• _What is needed_
From the first line of the records below through the line containing "claims about them. *)", copy everything exactly and nothing more.

• _Records shown_
(* ===== verification/ScifRegSafe.v ===== *)
(** * Registration is safe, and both nodes agree

    The calls that start a registration, any sequence of calls and messages, and the
    claims about them. *)
From S2P Require Import Prelude Ports Endpoint NodeQp RmaList DmaWindow ScifDma ScifRma ScifRmaTemp.
From S2P Require Import ScifReg ScifRegList ScifRegInv ScifRegStep ScifRegRecv ScifRegCall.
Local Open Scope Z_scope.

Module ScifRegSafe.
Import RmaList DmaWindow NodeQp ScifReg ScifRegList ScifRegInv ScifRegStep ScifRegRecv ScifRegCall.

(** ** What the calls rely on *)

(** [SCIF_DMA_63BIT_PFN - 1], the last page [alloc_iova] gives out. *)
Definition SCIF_DMA_63BIT_PFN : Z := Z.shiftr (2 ^ 63 - 1) PAGE_SHIFT.

(** Memory is not in use when it is allocated, [alloc_iova] finds a free range below the
    limit, and mapping a range for DMA succeeds. *)
Record env_ok (g : reg_env) (s : net) : Prop := {
  g_fresh : ∀ w, g_window g = Some w → locals s !! w = None;
  g_range : ∀ n lo, g_iova g n = Some lo → 0 <= lo ∧ lo + n - 1 <= SCIF_DMA_63BIT_PFN - 1 ∧
    ∀ lo' hi', iovad s !! lo' = Some hi' → hi' < lo ∨ lo + n - 1 < lo';
  g_maps : ∀ phys n, ∃ da, g_map_single g phys n = inl da;
}.

(** ** Starting a window *)

Lemma get_offset_ok mem g s flags off n coff d :
  env_ok g s → (ScifRma.isset flags SCIF_MAP_FIXED = true → 0 <= off ∧ (4096 | off)) →
  scif_get_window_offset mem (g_iova g) (iovad s) flags off n = inr (coff, d) →
  ∃ lo, coff = lo * 4096 ∧ d = <[lo:=lo + n - 1]> (iovad s) ∧ 0 <= lo ∧
    (if ScifRma.isset flags SCIF_MAP_FIXED then coff = off else lo + n <= 2 ^ 51 - 1) ∧
    ∀ lo' hi', iovad s !! lo' = Some hi' → hi' < lo ∨ lo + n - 1 < lo'.
Proof.
  intros Hg Hfix. unfold scif_get_window_offset. destruct (ScifRma.isset flags SCIF_MAP_FIXED) eqn:Ef.
  - destruct (Hfix eq_refl) as [Hoff [q Hq]]. unfold reserve_iova_exclusive. rewrite page_index.
    destruct (existsb _ _) eqn:Eo; [done|]. destruct mem; [|done]. intros [= <- <-]. exists (off / 4096).
    unfold PAGE_SHIFT. rewrite Z.shiftl_mul_pow2 by lia. change (2 ^ 12) with 4096.
    split_and!; [done|done|apply Z.div_pos; lia|subst off; by rewrite Z.div_mul|]. intros lo' hi' Hd.
    destruct (Z_lt_le_dec hi' (off / 4096)); [by left|]. right. apply Z.nle_gt. intros Hle.
    assert (existsb (fun '(lo, hi) => __is_range_overlap lo hi (off / 4096) (off / 4096 + n - 1)) (map_to_list (iovad s)) = true) as Hc; [|congruence].
    apply existsb_exists. exists (lo', hi'). split; [by apply list_elem_of_In, elem_of_map_to_list|].
    unfold __is_range_overlap. apply andb_true_iff. split; by apply Z.leb_le.
  - destruct (g_iova g n) as [lo|] eqn:El; [|done]. intros [= <- <-].
    destruct (g_range _ _ Hg _ _ El) as (Hlo & Hhi & Hap). exists lo. unfold PAGE_SHIFT. rewrite Z.shiftl_mul_pow2 by lia.
    change (SCIF_DMA_63BIT_PFN - 1) with (2 ^ 51 - 2) in Hhi. split_and!; [done..|lia|done].
Qed.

• _Solved exercise_
(* ===== verification/ScifRegSafe.v ===== *)
(** * Registration is safe, and both nodes agree

    The calls that start a registration, any sequence of calls and messages, and the
    claims about them. *)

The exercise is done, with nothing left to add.